Kanla gelen kanla gider. Bu kadim bir kuraldır. ABD, uygarlıkların, kültürlerin vatanların, milletlerin yıkımı ve yok oluşu demektir. Mazlumların kanlarını emen bu devlet, “demokrasi, insan hakları ve özgürlük” vaatleriyle kendi sömürü düzenini sürdürmeye devam ediyor. Bu söylemler, sadece retorik. Büyük bir yalan. Kanlı bir tarih. Soykırım. Lanet. ABD tarihi, tüm çıplaklığıyla işgallerin, savaşların, soykırımların, işkencelerin, haksızlıkların, kan ve gözyaşının tarihi demektir. 1977 yılında yazdığı Medeniyetler Diyaloğu kitabında Roger Garaudy “Batılılar 100 milyonu aşkın Amerika Yerlisini öldürerek dünyada daha önce benzeri görülmemiş bir soykırım yaptı. Bunun ardından üç yüz yıl süren köle ticareti sırasında en az yüz milyon Afrikalıyı da öldürerek bir başka akıl almaz soykırımı gerçekleştirmiştir” demişti. Tüm bu soykırımların altında Amerika’ya yerleşen ve bugünkü ABD’nin temelini atan Batılılar vardır. Sorarım sizlere; Kızılderilileri ABD yok etmedi mi? Sonra köle ticareti… 19. yüzyıla kadar toplam 34 milyon 500 bin Afrikalı ve Orta Doğulu kölenin öldüğü biliniyor. Peki bu insanları kim öldürdü? Bu vahşeti kim yaptı? Tarihin en büyük soykırımı Avrupalıların Amerika’yı fethinden sonra 1492 tarihinden itibaren yaşandı. Amerikalıların en az 70 milyon Kızılderili’yi öldürdükleri gibi, 35 milyon insanı vatanlarından kopararak köle olarak kullandıklarını tüm tarihçiler kabul ediyor. Afganistan’da veya Irak’ta yaşananları söylemeye dilim varmıyor. Irak’ta 1 milyon sivil öldürüldü. 2 milyon Iraklı mülteci durumuna düştü. 7 bin Iraklı hapse atıldı. 16 bin insan ise kayıp. Böyle bir devletin, yeryüzünde varlığını sürdürmesi, büyük bir azap değil midir?
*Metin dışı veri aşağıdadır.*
(** * school-llm backend: the retrieval pipeline, embedded in Rocq

    A shallow embedding of the Python modules [pdf_handler.py],
    [ai/ollama_client.py], [vector_db.py] and [ai/qa.py], followed by the
    properties of the chunk splitter, the streaming chat client, the vector
    index and the answerer.

    Conventions.  Python [int] is [Z]; [str] is a list of code points; a
    call that may raise returns a [result]; a [while] loop takes fuel and
    returns [None] when the fuel runs out before the loop exits. *)

From Stdlib Require Import ZArith List String Ascii Lia Bool Decimal.
From Stdlib Require Import Floats.PrimFloat.
From Stdlib Require Import DecimalZ.
From stdpp Require Import base option list gmap.

Local Open Scope Z_scope.

(** * Python values and built-ins *)

Module Py.

(** A [str] is a sequence of Unicode code points. *)
Definition char := N.
Definition str := list char.
Definition bytes := list Byte.byte.

Definition lit (s : string) : str := map N_of_ascii (list_ascii_of_string s).
Definition blit (s : string) : bytes := list_byte_of_string s.

(** ["\n"] *)
Definition newline : str := [10%N].

Definition len {A} (l : list A) : Z := Z.of_nat (length l).
(** How far the loops of [custom_statuses] get: the exception that
    stopped them, if any, and the table they leave. *)
Fixpoint statuses_progress (items : list value) (table : value) : option exn * value :=
  match items with
  | [] => (None, table)
  | custom_status :: rest =>
      match getitem custom_status (VStr "id") with
      | inl e => (Some e, table)
      | inr k =>
          match setitem table k custom_status with
          | inl e => (Some e, table)
          | inr table' => statuses_progress rest table'
          end
      end
  end.

Fixpoint workflows_progress (records : list value) (table : value) : option exn * value :=
  match records with
  | [] => (None, table)
  | workflow :: rest =>
      match statuses_of workflow with
      | inl e => (Some e, table)
      | inr items =>
          match statuses_progress items table with
          | (Some e, table') => (Some e, table')
          | (None, table') => workflows_progress rest table'
          end
      end
  end.

(** What a loop returns when it stopped, or did not. *)
Definition outcome (stopped : option exn) : result unit :=
  match stopped with
  | Some e => raise e
  | None => ok tt
  end.

(** All custom statuses of the workflow records, in the order the
    loops meet them. *)
Fixpoint flatten (records : list value) : result (list value) :=
  match records with
  | [] => ok []
  | workflow :: rest =>
      rbind (statuses_of workflow) (fun items =>
      rbind (flatten rest) (fun more => ok (items ++ more)%list))
  end.

Definition has_id (custom_status id : value) : bool :=
  match getitem custom_status (VStr "id") with
  | inr k => key_eqb k id
  | inl _ => false
  end.

(** The last status of the list whose id is [id]. *)
Fixpoint last_with_id (statuses : list value) (id : value) : option value :=
  match statuses with
  | [] => None
  | custom_status :: rest =>
      match last_with_id rest id with
      | Some later => Some later
      | None => if has_id custom_status id then Some custom_status else None
      end
  end.

(** What identifies a key: [True] and [1] share it. *)
Inductive key : Type :=
| KNone
| KInt (z : Z)
| KStr (s : string).

Definition key_of (v : value) : option key :=
  match v with
  | VNone => Some KNone
  | VStr s => Some (KStr s)
  | VInt z => Some (KInt z)
  | VBool true => Some (KInt 1)
  | VBool false => Some (KInt 0)
  | _ => None
  end.

(** A character [repr] copies unchanged inside single quotes. *)
Definition plain_char (c : ascii) : bool :=
  let n := N_of_ascii c in
  (32 <=? n)%N && (n <? 127)%N && negb (Ascii.eqb c squote)
  && negb (Ascii.eqb c backslash).

Fixpoint plain (s : string) : bool :=
  match s with
  | EmptyString => true
  | String c r => plain_char c && plain r
  end.

Definition quoted (s : string) : string := "'" ++ s ++ "'".

(** No folder of the items has the title, and each has one. *)
Definition none_titled (title : string) (items : list (value * value)) : Prop :=
  forall kf, In kf items ->
    exists found, getitem (snd kf) (VStr "title") = ok found /\ eq_str found title = false.

(** ** Readings of the specification *)

(** The project-status rule with "present" read as "not [None]":
    a folder whose status is ["Custom"] and whose [customStatusId] is
    not [None] gets the name of the cached record under that id, and
    every other folder gets its own status. *)
Definition status_rule_as_stated : Prop :=
  forall (server : list request -> request -> result value) (folder : value) (st : state),
    (status_of folder = VStr "Custom" /\ custom_status_id_of folder <> VNone ->
     forall table st' record name,
       custom_statuses server st = (ok table, st') ->
       getitem table (custom_status_id_of folder) = ok record ->
       getitem record (VStr "name") = ok name ->
       fst (extract_project_status server folder st) = ok name) /\
    (~ (status_of folder = VStr "Custom" /\ custom_status_id_of folder <> VNone) ->
     fst (extract_project_status server folder st) = ok (status_of folder)).

(** The failure rule read as an equivalence: with the custom-status
    table at hand, a [KeyError] comes out exactly when the status is
    ["Custom"], the id is not [None] and the id is not a key of the
    table. *)
Definition key_missing_exactly_when : Prop :=
  forall (server : list request -> request -> result value) (folder : value)
         (st st' : state) (table : pydict),
    custom_statuses server st = (ok (VDict table), st') ->
    ((exists k, fst (extract_project_status server folder st) = raise (KeyError k)) <->
     (status_of folder = VStr "Custom" /\
      custom_status_id_of folder <> VNone /\
      dict_find table (custom_status_id_of folder) = None)).

(** ** Scenarios *)

Module Scenario.

Definition obj (fields : list (string * value)) : value :=
  VDict (map (fun kv => (VStr (fst kv), snd kv)) fields).

Definition envelope (records : list value) : value :=
  obj [("data", VList records)].

(** A client fresh from [__init__]. *)
Definition client : state :=
  {| self := init "https://www.wrike.com/api/v4/" "token" true; log := [] |}.

(** An account that has no contact when first asked and one afterwards. *)
Definition ann : value := obj [("id", VStr "KUAAAAAA"); ("firstName", VStr "Ann")].

Definition late_contact (history : list request) (rq : request) : result value :=
  match history with
  | [] => ok (envelope [])
  | _ => ok (envelope [ann])
  end.

(** One workflow with the custom status of the spec's second scenario. *)
Definition blocked : value := obj [("id", VStr "CS1"); ("name", VStr "Blocked")].

Definition workflow (statuses : list value) : value :=
  obj [("id", VStr "WF1"); ("name", VStr "Default"); ("customStatuses", VList statuses)].

Definition one_workflow (history : list request) (rq : request) : result value :=
  ok (envelope [workflow [blocked]]).

(** A workflow whose custom status has the empty string for id. *)
Definition unnamed_id : value := obj [("id", VStr ""); ("name", VStr "Blocked")].

Definition empty_id_workflow (history : list request) (rq : request) : result value :=
  ok (envelope [workflow [unnamed_id]]).

(** A workflow whose custom status has no name. *)
Definition nameless : value := obj [("id", VStr "CS1")].

Definition nameless_workflow (history : list request) (rq : request) : result value :=
  ok (envelope [workflow [nameless]]).

(** A service that cannot be reached. *)
Definition unreachable (history : list request) (rq : request) : result value :=
  raise (Raised "ConnectionError").

Definition project (fields : list (string * value)) : value :=
  obj [("project", obj fields)].

Definition active_folder : value := project [("status", VStr "Active")].

Definition custom_folder (id : string) : value :=
  project [("status", VStr "Custom"); ("customStatusId", VStr id)].

(** Two workflows that both define custom status [CS1]. *)
Definition renamed : value := obj [("id", VStr "CS1"); ("name", VStr "On hold")].

Definition second_workflow (statuses : list value) : value :=
  obj [("id", VStr "WF2"); ("name", VStr "Design"); ("customStatuses", VList statuses)].

Definition two_workflows (history : list request) (rq : request) : result value :=
  ok (envelope [workflow [blocked]; second_workflow [renamed]]).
Trump için azil süreci başlatıldı. Temsilciler Meclisi, 197 ‘Hayır’ oyuna karşılık 232 ‘Evet’ oyu ile Trump’ın yargılanmasını istiyor. Şayet Trump yargılanırsa nasıl bir senaryoyla karşılaşabiliriz?

Aslında Trump veya Biden’ın başkan olması veya azledilmesi bizler için önemli olmamalı. ABD’nin varlığı bu dünya için tehlike. ABD’nin kurmuş olduğu hegemonya dünyanın geleceğini, devletlerin ve milletlerin umutlarını dinamitliyor. Bizler her zaman ABD’nin günah galerisini hatırlamalıyız. Faş etmeliyiz. Size kısaca ABD’nin kanlı tarihini hatırlatayım. Amerika kıtasının keşfedildiği süreçte 70 milyon Kızılderili kendi topraklarında katledildi. Bu günah aslında ABD’ye yeter de artar bile. ABD bu katliamlar üzerinde var oldu. 16. yüzyıldan 19. yüzyılın ortalarına kadar toplamda 15 milyon Afrikalı köleleştirilerek Amerika kıtasına getirdi. Otuz beş milyon Afrikalı işkence ve kötü muamele sonucunda hayatından oldu. Tam bir vahşet örneği. 1945 yılında Japonya’ya iki atom bombası atarak 350 bin kişinin ölmesine ve binlerce insanın da sakat kalmasına sebep oldu. Ve etkisi halen devam ediyor. Vahşetin resmidir Hiroşima… 1945 yılında Almanya’nın Saksonya Eyaleti’nin başkenti olan Dresden kentine üç gün süreyle havadan bomba yağdıran ABD, çocuk ve kadınların çoğunlukta olduğu 200 bin kişiyi öldürdü. 1950 yılında Guatemala'da CIA, destekli darbe sırasında 200 bin sivil Guatemalalı öldürüldü. 1955 yılında Endonezya, Laos, Kamboçya'da çok sayıda CIA operasyonu düzenlendi. 1950-1959 yılları arasında Küba'da 60 bin kişi ABD destekli Batista birliklerince katledildi. 1962-1975'de ABD, Vietnam Savaşı boyunca üç milyon Vietnamlı sivil hayatını kaybetmesine sebep oldu. Vietnam savaşında ABD, sivil halk üzerinde zehirli portakal gazı kullanarak soykırım yaptı. Ortadoğu’yu kan gölüne çevirdi. Terörü bahane ederek ülkeleri uçuruma sürükledi. İsrail zulmüne hep destek oldu. Milyonlarca insan evinden ve yurdundan oldu. İşte bu ABD düzenidir. Ve bu düzen yıkılmalı. Ortadoğu’daki kaosun nedeni ABD ve onun desteklediği rejimlerdir.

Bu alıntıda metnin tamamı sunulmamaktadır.